Give back every line of the data, transcribed exactly.

_Extracted data_.
⁂

(** C23: a scope covers a subject exactly when the text of the scope matches
    the name of the subject field by field, a field of the scope being either
    the whole-field wildcard or the same text; and the kinds a scope lists
    include the kind of every subject it covers. *)
Theorem scope_covers_iff_fields_match (v w : str) (sc : SubjectScope) (s : Subject) :
  SubjectScope_from_str v = Ok sc → Subject_from_str w = Ok s →
  (covers sc s = true
   ↔ Forall2 field_match (split (ch ":") (to_ascii_lowercase v))
       (split (ch ":") (to_ascii_lowercase w)))
  ∧ (covers sc s = true → subject_kind s ∈ scope_kinds sc).
Proof.
  intros [Hok Hd]%SubjectScope_from_str_Ok [Hs Hc]%Subject_from_str_Ok. split.
  - rewrite <- Hd, <- Hc, scope_display_drn, canonical_drn, scope_drn_match by done.
    pose proof Hok as (_ & Ht & Hi & _). pose proof Hs as (Hta & Hia & _).
    rewrite !split_drn.
    + split.
      * intros (? & ? & ? & ?). constructor; [by right|]. do 4 (constructor; [done|]). done.
      * intros Hall. inversion Hall as [|? ? ? ? _ H1]; subst. inversion H1 as [|? ? ? ? ? H2]; subst.
        inversion H2 as [|? ? ? ? ? H3]; subst. by inversion H3 as [|? ? ? ? ? H4]; inversion H4.
    + repeat constructor; try apply field_bytes_clean;
        eauto using Namespace_as_str_bytes, SubjectKind_as_str_bytes, Field_admits_bytes.
    + by apply scope_fields_clean.
  - intros Hcov. unfold covers in Hcov. rewrite !andb_true_iff, bool_decide_eq_true in Hcov.
    destruct Hcov as [[[Hn Hk] Ht] Hi]. destruct Hs as (Hta & Hia & _).
    unfold scope_kinds. apply list_elem_of_In. rewrite !filter_In. split; [split|].
    + apply list_elem_of_In. rewrite Hn. by apply Namespace_kinds_namespace.
    + done.
    + apply andb_true_iff. split.
      * destruct (scope_tenant sc) as [t|]; cbn in *; [|done]. by apply str_eqb_eq in Ht as ->.
      * destruct (scope_id sc) as [i|]; cbn in *; [|done]. by apply str_eqb_eq in Hi as ->.
Qed.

⁂

_Response area_.
(** C23: a scope covers a subject exactly when the text of the scope matches
    the name of the subject field by field, a field of the scope being either
    the whole-field wildcard or the same text; and the kinds a scope lists
    include the kind of every subject it covers. *)
Theorem scope_covers_iff_fields_match (v w : str) (sc : SubjectScope) (s : Subject) :
  SubjectScope_from_str v = Ok sc → Subject_from_str w = Ok s →
  (covers sc s = true
   ↔ Forall2 field_match (split (ch ":") (to_ascii_lowercase v))
       (split (ch ":") (to_ascii_lowercase w)))
  ∧ (covers sc s = true → subject_kind s ∈ scope_kinds sc).
Proof.
  intros [Hok Hd]%SubjectScope_from_str_Ok [Hs Hc]%Subject_from_str_Ok. split.
  - rewrite <- Hd, <- Hc, scope_display_drn, canonical_drn, scope_drn_match by done.
    pose proof Hok as (_ & Ht & Hi & _). pose proof Hs as (Hta & Hia & _).
    rewrite !split_drn.
    + split.
      * intros (? & ? & ? & ?). constructor; [by right|]. do 4 (constructor; [done|]). done.
      * intros Hall. inversion Hall as [|? ? ? ? _ H1]; subst. inversion H1 as [|? ? ? ? ? H2]; subst.
        inversion H2 as [|? ? ? ? ? H3]; subst. by inversion H3 as [|? ? ? ? ? H4]; inversion H4.
    + repeat constructor; try apply field_bytes_clean;
        eauto using Namespace_as_str_bytes, SubjectKind_as_str_bytes, Field_admits_bytes.
    + by apply scope_fields_clean.
  - intros Hcov. unfold covers in Hcov. rewrite !andb_true_iff, bool_decide_eq_true in Hcov.
    destruct Hcov as [[[Hn Hk] Ht] Hi]. destruct Hs as (Hta & Hia & _).
    unfold scope_kinds. apply list_elem_of_In. rewrite !filter_In. split; [split|].
    + apply list_elem_of_In. rewrite Hn. by apply Namespace_kinds_namespace.
    + done.
    + apply andb_true_iff. split.
      * destruct (scope_tenant sc) as [t|]; cbn in *; [|done]. by apply str_eqb_eq in Ht as ->.
      * destruct (scope_id sc) as [i|]; cbn in *; [|done]. by apply str_eqb_eq in Hi as ->.
Qed.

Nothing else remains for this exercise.